Custom fields schema

Sean McAfee etzwane at
Fri Dec 24 03:52:05 UTC 2004

Myk Melez <myk at> wrote:
>Sean McAfee wrote:
>>Is this enough data to put this issue to rest?  Pretty please?

>Not really.  First, it doesn't measure the impact of indexes.

Which indexes would those be?

>it doesn't include the cost of looking up field IDs.

Insignificant, even in the ludicrous case of hundreds of thousands of
fields, thanks to indices.

>Third, it only 
>measures search performance, but most queries retrieve bug data for 
>specific bugs.

The search yields bug IDs, which are looked up by primary key in all data
tables.  Again, insignificant.

>Fourth, it doesn't take what bbaetz says into account.  

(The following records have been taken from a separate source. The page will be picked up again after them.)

(* ===== verification/ProcFs.v ===== *)
(** * shim/procfs/core: paths, links and listings

    The path model of tree.c, the answers of links.c for readlink and lstat,
    the listings of virtdir.c and the table of open.c that remembers which
    descriptor stands for which directory of the tree. What the process
    tables say is an interface the generators implement.

    The theorem: the three views of an entry agree. What a listing calls a
    link is what lstat calls one, and readlink answers for nothing else. *)
From Stdlib Require Import ssreflect.
From S2P Require Import Prelude PfsText SysFs.

(** ** tree.c: the path model *)

Inductive kind := K_OTHER | K_ROOT | K_TOP | K_PID_DIR | K_PID_SUB | K_NET_DIR | K_NET_FILE | K_SYS.

#[export] Instance kind_eq_dec : EqDecision kind.
Proof. solve_decision. Defined.

Record node := Node { n_kind : kind; n_was_self : bool; n_pid : Z; n_name : cstr; n_rest : cstr }.

(** The pids of the process: cosmo's, and the one it has in the tree. *)
Class Pids := { getpid : Z; pfs_self_pid : Z }.

Section tree.
Context `{Pids}.

(** What follows the first component once it has named a process. *)
Definition parse_pid (was_self : bool) (pid : Z) (rest : cstr) : node :=
  match rest with
  | [] => Node K_PID_DIR was_self pid [] []
  | _ => Node K_PID_SUB was_self pid (comp 64 rest) (cut 200 (no_lead (drop (name_len rest) rest)))
  end.

(** What a first component and the rest of the path name. *)
Definition parse_named (first rest : cstr) : node :=
  if bool_decide (first = bytes "self") then parse_pid true pfs_self_pid rest
  else if is_digit first.[0] then
    let pid := u32 (strtoul first) in
    if pid =? u32 getpid then parse_pid true pfs_self_pid rest else parse_pid false pid rest
  else if bool_decide (first = bytes "net") then
    match rest with
    | [] => Node K_NET_DIR false 0 [] []
    | _ => Node K_NET_FILE false 0 (comp 64 rest) []
    end
  else if bool_decide (first = bytes "sys") then Node K_SYS false 0 [] (cut 200 rest)
  else Node (match rest with [] => K_TOP | _ => K_OTHER end) false 0 (cut 64 first) [].

Definition pc_parse (sub : cstr) : node :=
  let s := no_lead sub in
  match s with
  | [] => Node K_ROOT false 0 [] []
  | _ => parse_named (comp 64 s) (no_lead (drop (name_len s) s))
  end.

(** What is left of a path behind its first component. *)
Definition after_first (sub : cstr) : cstr := let s := no_lead sub in drop (name_len s) s.

Definition pc_phys_suffix (n : node) (sub : cstr) (cap : nat) : cstr :=
  cut cap (if negb (n_pid n =? 0) || n_was_self n then 47 :: decimal (n_pid n) ++ after_first sub
           else match sub with [] => [47] | _ => sub end).

(** FNV-1a, in 64 bits. *)
Definition pc_fnv64 (data : list Z) (h : Z) : Z :=
  foldl (fun h b => (Z.lxor h b * 0x100000001b3) mod 2 ^ 64) h data.

(** ** links.c *)

Definition spelled_self (sub : cstr) : bool :=
  let s := no_lead sub in
  bool_decide (take 4 s = bytes "self") && ((s.[4] =? 0) || (s.[4] =? 47)).

Definition link_names : list cstr := [bytes "exe"; bytes "cwd"; bytes "root"].

Definition is_link_name (name : cstr) : option cstr :=
  if bool_decide (name ∈ link_names) then Some name else None.

Definition pc_link_name (n : node) : option cstr :=
  if negb (bool_decide (n_kind n = K_PID_SUB)) then None
  else if bool_decide (n_name n = bytes "task") then
    match behind_slash (n_rest n) with
    | Some name => if has_slash name then None else is_link_name name
    | None => None
    end
  else if negb (bool_decide (n_rest n = [])) then None
  else is_link_name (n_name n).

(** An entry of an fd directory. *)
Definition is_fd_entry (n : node) : bool :=
  bool_decide (n_name n = bytes "fd") && negb (bool_decide (n_rest n = [])) && negb (has_slash (n_rest n)).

My revised tests took most of what he said into account.  What did I miss
that's important?

(By the way, I was unaware of the "one index per table per query" MySQL
limitation bbaetz mentioned.  I was prepared to see my solution's
performance dive into the ground with larger numbers of fields of different
types, but it didn't happen.  What's the deal?  If it's true, I guess "one
index" is counted even if a table is joined against multiple times.  All of
my query joins use only the index on field_id.)

>And fifth, I never claimed bugs table columns were more performant, only 
>that they were performant enough, which they are, considering the 
>"custom fields" already in use as standard colums.

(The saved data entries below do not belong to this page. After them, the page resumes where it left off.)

(** the table of directory descriptors refines a partial map from
    descriptors to handles and paths, in every history of opens and closes:
    remembering a descriptor binds it (when one of the 256 slots is left, and
    changes nothing otherwise) and no other, closing it unbinds it, and a
    lookup answers the bound path exactly while libc's slot still is what was
    bound, so a number closed behind the shim's back and reused is never
    taken for a directory of the tree. *)
Theorem track_refines ops :
  Forall (fun op => 0 <= op_fd op) ops ->
  let g := foldl track_step [] ops in
  (forall fds fd v s, 0 <= fd -> fds !! Z.to_nat fd = Some s ->
     (has_room g fd -> forall fd', 0 <= fd' ->
        tracked (track_put g fds fd v) fd' = if fd' =? fd then Some (fd_handle s, cut 200 v) else tracked g fd') /\
     (~ has_room g fd -> forall fd', 0 <= fd' -> tracked (track_put g fds fd v) fd' = tracked g fd')) /\
  (forall fd fd', 0 <= fd -> 0 <= fd' ->
     tracked (fd_closed true g fd) fd' = if fd' =? fd then None else tracked g fd') /\
  (forall fds fd t, 0 <= fd ->
     track_get g fds fd = Some t <->
     exists h v, t = TrackFd fd h v /\ tracked g fd = Some (h, v) /\ still_open fds fd h).
Proof.
  intros Hops g.
  assert (Hok : track_ok g).
  { subst g. assert (Hnil : track_ok []) by (split; [by left|]; intros i j ti tj Hi; by rw lookup_nil in Hi).
    revert Hnil. generalize (@nil trackfd). induction Hops as [|op ops Hop _ IH]; intros g Hg; [done|].
    cbn [foldl]. apply IH. destruct op as [fds fd v|fd]; cbn in *.
    - destruct (fds !! Z.to_nat fd) as [s|] eqn:Hs; [by eapply put_view|].
      rw /track_put. destruct (fd <? 0) eqn:E; [lia|]. rw Hs. by apply fresh_ok.
    - by apply close_view. }
  split_and!.
  - intros fds fd v s Hfd Hs. by apply (put_view g fds fd v s Hok Hfd Hs).
  - intros fd fd' Hfd Hfd'. by apply close_view.
  - intros fds fd t Hfd. by apply track_get_spec.
Qed.

(** ** A small host *)

Definition empty_slot : fdslot := FdSlot false false 0 0 0.
Definition grow (fd : Z) (s : pstate) : pstate :=
  PState (p_fds s ++ replicate (S (Z.to_nat fd) - length (p_fds s)) empty_slot) (p_chunks s) (p_memfd s) (p_track s).

#[local] Instance toy_pids : Pids := {| getpid := 7; pfs_self_pid := 1234 |}.
#[local] Instance toy_tables : ProcTables :=
  {| pfs_procs := [1; 1234]; pfs_proc_find pid := bool_decide (pid ∈ [1; 1234]);
     pfs_threads_of _ := []; pfs_self_fds := [(0, bytes "/dev/null")];
     pfs_other_fds _ := None; pfs_net_fds_of _ := []; pfs_pid_link _ _ _ := None; pfs_xnu_ifstats := [en0] |}.
#[local] Instance toy_info : SysInfo :=
  {| pfs_kernel_sysname := bytes "Darwin"; pfs_kernel_release := bytes "23.0"; pfs_kernel_version := bytes "v1";
     hostname := bytes "mac"; entropy := replicate 16 0; pfs_boot_filetime := 0 |}.
#[local] Instance toy_flags : OpenFlags :=
  {| O_ACCMODE := 3; O_RDONLY := 0; O_DIRECTORY := 65536; O_NOFOLLOW := 131072; O_CLOEXEC := 524288 |}.
#[local] Instance toy_proc_host : ProcHost pstate :=
  {| ph_state s := s; ph_put s _ := s; ph_alloc s := (true, s);
     ph_reservefd s := (Ok (Z.of_nat (length (p_fds s))),
       PState (p_fds s ++ [FdSlot false true 0 0 0]) (p_chunks s) (p_memfd s) (p_track s));
     ph_releasefd _ s := s; ph_dup_stderr s := (Ok (Z.of_nat (length (p_fds s))), s);
     ph_open_null s := (Err EMFILE, s); ph_ensurefds := grow; ph_close _ s := s;
     ph_open _ _ s := (Err ENOENT, s); ph_stat _ s := (Err ENOENT, s);
     ph_now s := (Timespec 5 0, s); ph_addr fd _ := fd; pc_content_gen _ s := (1, s);
     pc_pid_content pid name s := (Gen true false (bytes "content"), s);
     pfs_gen_top_file _ s := (Gen true false (bytes "uptime"), s);
     pfs_gen_net_file _ s := (Gen true false [], s); pc_gen_sysfs _ s := (Gen false false [], s) |}.

#[local] Instance toy_proc_host_ok : ProcHostOk pstate.
Proof.
  split; try done.
  - intros [fds ch m tr]. by eexists.
  - intros s fd [= <-]. split; [lia|]. exists (FdSlot false true 0 0 0). split; [|done].
    cbn. rw Nat2Z.id lookup_app_r; [lia|]. by rw Nat.sub_diag.
  - intros s fd [= <-]. lia.
  - intros fd s Hfd. eexists. split; [done|]. rw length_app length_replicate. lia.
Qed.

Definition start : pstate := PState (replicate 3 (FdSlot true false 9 0 0)) ∅ ∅ [].

Lemma toy_tables_ok : tables_ok /\ tables_live.
Proof.
  split; [split|split]; cbn.
  - intros pid Hp. rewrite ->!elem_of_cons, elem_of_nil in Hp. lia.
  - intros _ tid Ht. by apply elem_of_nil in Ht.
  - intros pid ents k text. rw /fds_of. case_match; [|done]. intros [= <-] Hin.
    rewrite ->!elem_of_cons, elem_of_nil in Hin. destruct Hin as [[= -> ->]|[]]. lia.
  - intros pid ents. rw /fds_of. case_match; [|done]. intros [= <-]. by apply (bool_decide_unpack _).
  - lia.
  - intros pid Hp. by apply bool_decide_eq_true.
  - done.
Qed.

Lemma listed_entries_stat_witness :
  exists st w', procfs_vstat true false false 9 (bytes "/proc/1/fd") true start = Some (Some (Ok st), w') /\
    mode_type (st_mode st) = S_IFDIR.
Proof.
  apply (listed_entries_stat (bytes "/proc/1") (pid_entries false) 9 start (proj1 toy_tables_ok) (proj2 toy_tables_ok)
    (fits_fixed (map if_name [en0]) eq_refl) ltac:(cbn; lia) eq_refl (bytes "fd") DT_DIR).
  - by apply (bool_decide_unpack _).
  - by apply (bool_decide_unpack _).
Defined.

Lemma content_reads_witness :
  exists w1 w2, procfs_open true false 4 false (bytes "/proc/1/stat") 0 start = Some (Some (Ok 3), w1) /\
    read_run 3 [[2]; [3; 1]; [10]]%nat w1 = Some (Some (bytes "content"), w2).
Proof.
  destruct (procfs_open true false 4 false (bytes "/proc/1/stat") 0 start) as [[[[fd|]|] w1]|] eqn:E;
    try (vm_compute in E; discriminate E).
  destruct (content_reads false 4 (bytes "/proc/1/stat") 0 start (Ok fd) w1) as (_ & k & text & w0 & [= <-] & Hg & Hr);
    [by split|exact E|].
  assert (fd = 3) as -> by (vm_compute in E; injection E; done).
  destruct (Hr [[2]; [3; 1]; [10]]%nat) as [w2 Hw2]. exists w1, w2. split; [done|].
  vm_compute in Hg. injection Hg as <- _. exact Hw2.
Defined.

Lemma track_refines_witness :
  tracked (track_put [] [empty_slot; FdSlot true false 77 0 0] 1 (bytes "/proc/1")) 1 = Some (77, bytes "/proc/1").
Proof.
  destruct (track_refines [] (Forall_nil_2 _)) as (Hput & _ & _).
  destruct (Hput [empty_slot; FdSlot true false 77 0 0] 1 (bytes "/proc/1") (FdSlot true false 77 0 0)) as [H _];
    [lia|done|].
  apply (H ltac:(by exists 0%nat) 1). lia.
Defined.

13-14 seconds versus 4-5 seconds is "performant enough"?

It's not as if there's even a greater cost associated with developing the
faster solution.  It exists today.  The slower one does not.

>But the primary reason it doesn't put the issue to rest is that sparse 
>fields go into separate tables under the fields-as-columns proposal as 
>well, so that proposal gets any benefit to separate tables.

Do you have a specific proposal that can be tested?  And, er, I don't want
to sound rude, but would you mind testing it yourself?  I've already done
quite a lot in that area.

As an aside, my own intuition is against the notion of modifying the
database schema as part of routine system administration.